J’interviens dans le milieu médical, auprès de professionnels. Ils me disent qu’ils sont de plus en plus confrontés à de jeunes trans, non pas parce que comme certains disent, c'est une épidémie, mais parce que la parole s’est libérée. Les anti disent que c’est parce qu’ils se laissent influencer par les réseaux sociaux, ce n’est pas vrai. Moi, dans les années 60, il n’y avait pas de réseaux sociaux et j’ai senti que je n’étais pas un garçon. J’interviens aussi avec un pédopsy qui a une consultation pour les enfants. Il explique toujours que ce n’est pas pour les mener à être trans mais pour les écouter. Peut-être qu’au bout de trois ou quatre ans, ils diront qu’en fin de compte, leur sexe de naissance est le bon. Et c’est là qu’on se fait taper dessus par les anti enfants trans qui disent : "Voilà, vous avez écoutez les enfants et au final ils se sont trompés". Ben non, s’ils ont été heureux pendant quatre ou cinq ans et que finalement, ils se sentent revenir dans leur genre de naissance, et alors ? Ça gêne personne. Laissons les enfants et les adultes vivre leur vie tant qu’ils l’entendent.
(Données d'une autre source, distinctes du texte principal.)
(* ===== verification/Runs.v ===== *)
(** * The paths of a call

    Big-step rules for [Instantiate] and [Execute], one per way a call can
    return, with the states between its stages; and that the functions of
    [Keeper.v] return exactly along them. The theorems about calls are proved
    from the rules. *)

From S2P Require Import Prelude GoStd SdkTypes Types Sdk Ref Gas Store Code Keeper Demo.

(** ** The rules *)

Section Rules.
Context {E : Env}.

Definition call_params (ctx : Ctx) (caller : bytes) (coins : Coins) (acct : Account) : wasmTypes.Params :=
  {| wasmTypes.Block := {| wasmTypes.Height := ctx_BlockHeight ctx;
                           wasmTypes.Time := ctx_BlockTimeUnix ctx;
                           wasmTypes.ChainID := ctx_ChainID ctx |};
     wasmTypes.Message := {| wasmTypes.Signer := caller;
                             wasmTypes.SentFunds := NewWasmCoins coins |};
     wasmTypes.Contract := {| wasmTypes.Address := acc_Address acct;
                              wasmTypes.Balance := NewWasmCoins (acc_Coins acct) |} |}.

(** The gas a contract is handed from state [w]. *)
Definition granted (w : world) : Z :=
  Z.min MaxGas (remaining_gas (gm_Limit (w_gas w)) (gm_GasConsumed (w_gas w))).

(** What the contract's code did when it ran: the answer of the virtual machine,
    run against the contract's store. *)
Definition ran {A} (a : bytes) (prog : vm -> host_prog A) (w : world) (r : result string A) (w' : world)
    : Prop :=
  run_host (GetContractStorePrefixKey a) cosmwasmAPI (prog (w_vm w)) w = Ret r w'.

(** [w'] is [w] after the charge for [used] units of contract gas. *)
Definition charged (used : Z) (w w' : world) : Prop :=
  gas_step w w' /\ gm_GasConsumed (w_gas w') = gm_GasConsumed (w_gas w) + used / GasMultiplier.

(** The state in which a new contract has its address. *)
Definition counted (w w1 : world) : Prop :=
  exists g, gas_adv (w_gas w) g /\ gm_GasConsumed (w_gas w) < gm_GasConsumed g /\
    w1 = set_store (kv_set KeyLastInstanceID
           (Uint64ToBigEndian (u64 (next_id KeyLastInstanceID (w_store w) + 1))) (w_store w))
           (set_gas g w).

Definition new_address (codeID : Z) (w : world) : bytes :=
  contract_address (contract_id codeID (next_id KeyLastInstanceID (w_store w))).

(** [w'] differs from [w] at keys that start with [pre], and in the gas spent. *)
Definition only_under (pre : bytes) (w w' : world) : Prop :=
  (forall k, (forall k', k <> pre ++ k') -> kv_get k (w_store w') = kv_get k (w_store w)) /\
  w_sdk w' = w_sdk w /\ w_vm w' = w_vm w /\ w_events w' = w_events w /\
  gas_adv (w_gas w) (w_gas w').

Inductive Instantiate_run (e : Entry) (ctx : Ctx) (codeID : Z) (creator initMsg : bytes)
    (deposit : Coins) (w : world) : bytes * option error -> world -> Prop :=
  | inst_exists acct w1 :
      account_at (w_sdk w) (new_address codeID w) = Some acct -> counted w w1 ->
      Instantiate_run e ctx codeID creator initMsg deposit w
        ([], Some (Wrap ErrAccountExists (AccAddress_String (acc_Address acct)))) w1
  | inst_deposit w1 err w2 :
      account_at (w_sdk w) (new_address codeID w) = None -> counted w w1 ->
      SendCoins ctx creator (new_address codeID w) deposit w1 = Ret (Some err) w2 ->
      Instantiate_run e ctx codeID creator initMsg deposit w ([], Some err) w2
  | inst_no_code w1 w2 w3 :
      account_at (w_sdk w) (new_address codeID w) = None -> counted w w1 ->
      SendCoins ctx creator (new_address codeID w) deposit w1 = Ret None w2 -> gas_step w2 w3 ->
      kv_get (GetCodeKey codeID) (w_store w2) = None ->
      Instantiate_run e ctx codeID creator initMsg deposit w
        ([], Some (Wrap ErrNotFound "contract")) w3
  | inst_vm_error w1 w2 w3 ci acct err w4 :
      account_at (w_sdk w) (new_address codeID w) = None -> counted w w1 ->
      SendCoins ctx creator (new_address codeID w) deposit w1 = Ret None w2 -> gas_step w2 w3 ->
      account_at (w_sdk w2) (new_address codeID w) = Some acct ->
      code_at (w_store w2) codeID = Some ci ->
      ran (new_address codeID w) (fun v => wasmer_Instantiate v (CodeHash ci)
            (call_params ctx creator deposit acct) initMsg (granted w3)) w3 (Err err) w4 ->
      Instantiate_run e ctx codeID creator initMsg deposit w
        (new_address codeID w, Some (Wrap ErrInstantiateFailed err)) w4
  | inst_ran w1 w2 w3 ci acct res w4 w5 derr w6 r w' :
      account_at (w_sdk w) (new_address codeID w) = None -> counted w w1 ->
      SendCoins ctx creator (new_address codeID w) deposit w1 = Ret None w2 -> gas_step w2 w3 ->
      account_at (w_sdk w2) (new_address codeID w) = Some acct ->
      code_at (w_store w2) codeID = Some ci ->
      ran (new_address codeID w) (fun v => wasmer_Instantiate v (CodeHash ci)
            (call_params ctx creator deposit acct) initMsg (granted w3)) w3 (Ok res) w4 ->
      charged (wasmTypes.GasUsed res) w4 w5 ->
      dispatchMessages e ctx (Some acct) (wasmTypes.Messages res) w5 = Ret derr w6 ->
      match derr with
      | Some err => r = ([], Some err) /\ w' = w6
      | None => r = (new_address codeID w, None) /\
          store_Set (GetContractAddressKey (new_address codeID w))
            (marshal_ContractInfo (NewContractInfo codeID creator (string_of_bytes initMsg))) w6
          = Ret tt w'
      end ->
      Instantiate_run e ctx codeID creator initMsg deposit w r w'.

Inductive Execute_run (e : Entry) (ctx : Ctx) (a caller msg : bytes) (coins : Coins) (w : world)
    : result error Result -> world -> Prop :=
  | exec_not_found err w1 :
      root_of err = ErrNotFound -> gas_step w w1 ->
      kv_get (GetContractAddressKey a) (w_store w) = None \/
      (exists i, contract_at (w_store w) a = Some i /\ kv_get (GetCodeKey (CodeID i)) (w_store w) = None) ->
      Execute_run e ctx a caller msg coins w (Err err) w1
  | exec_funds w1 err w2 :
      gas_step w w1 -> SendCoins ctx caller a coins w1 = Ret (Some err) w2 ->
      Execute_run e ctx a caller msg coins w (Err err) w2
  | exec_vm_error info ci w1 w2 w3 acct err w4 :
      contract_at (w_store w) a = Some info -> code_at (w_store w) (CodeID info) = Some ci ->
      gas_step w w1 -> SendCoins ctx caller a coins w1 = Ret None w2 -> gas_step w2 w3 ->
      account_at (w_sdk w2) a = Some acct ->
      ran a (fun v => wasmer_Execute v (CodeHash ci) (call_params ctx caller coins acct) msg
               (granted w3)) w3 (Err err) w4 ->
      Execute_run e ctx a caller msg coins w (Err (Wrap ErrExecuteFailed err)) w4
  | exec_ran info ci w1 w2 w3 acct res w4 w5 derr w6 :
      contract_at (w_store w) a = Some info -> code_at (w_store w) (CodeID info) = Some ci ->
      gas_step w w1 -> SendCoins ctx caller a coins w1 = Ret None w2 -> gas_step w2 w3 ->
      account_at (w_sdk w2) a = Some acct ->
      ran a (fun v => wasmer_Execute v (CodeHash ci) (call_params ctx caller coins acct) msg
               (granted w3)) w3 (Ok res) w4 ->
      charged (wasmTypes.GasUsed res) w4 w5 ->
      dispatchMessages e ctx (Some acct) (wasmTypes.Messages res) w5 = Ret derr w6 ->
      Execute_run e ctx a caller msg coins w
        (match derr with Some err => Err err | None => Ok (CosmosResult res) end) w6.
Aujourd’hui, on voit plus de personnes trans, dans la rue, dans les médias…
On vit quasiment ce que les homos pont vécu dans les années 70-80 quand l’homosexualité est sortie du bois. Là d’un seul coup, on a dit : "Il ne faut pas en parler sinon tous les enfants vont devenir homos". Eh bien non, 40 ou 50 ans plus tard, tous les enfants ne sont pas devenus homos ! Ce n’est pas un choix, les homos, ils le ressentent. On ne parlait pas encore de transidentité parce qu’on n’osait pas. On a commencé à en parler plus dans les années 2010… Alors que ce n’est pas un truc nouveau. Même dans la mythologie grecque, Hermaphrodite, le mythe de Tirésias ou celui de Senée, il y avait déjà ce côté de transidentité et de passage d’un genre à un autre.

Comment allez-vous aujourd’hui ?
Alors là, super bien ! Je me suis tellement sentie illégitime une bonne partie de ma vie. Mais aujourd’hui, depuis ma transition hormonale et chirurgicale, je me sens tellement bien ! Être soi, c’est tellement bien. Je me sens totalement femme. Je me suis détestée toute ma vie, je me voyais mais je ne m’aimais pas et aujourd’hui je m’aime enfin, quel bien ça fait, c’est phénoménal ! D'ailleurs, quand je revois des anciens collègues journalistes, ils me disent tu es rayonnante, tu es d’une sérénité extraordinaire. Et puis, je suis également enseignante et conseillère pédagogique à Sciences po, ils m’ont gardée et ça, c’est bien. Comme dit la directrice, ce n’est pas parce que maintenant tu es reconnue comme une femme que tu serais plus mauvaise ou meilleure qu’avant. Donc je n’ai jamais été si heureuse.

Béatrice Deanes raconte son parcours dans un livre autobiographique. "Ce corps n'était pas le mien" est paru chez F1rst éditions.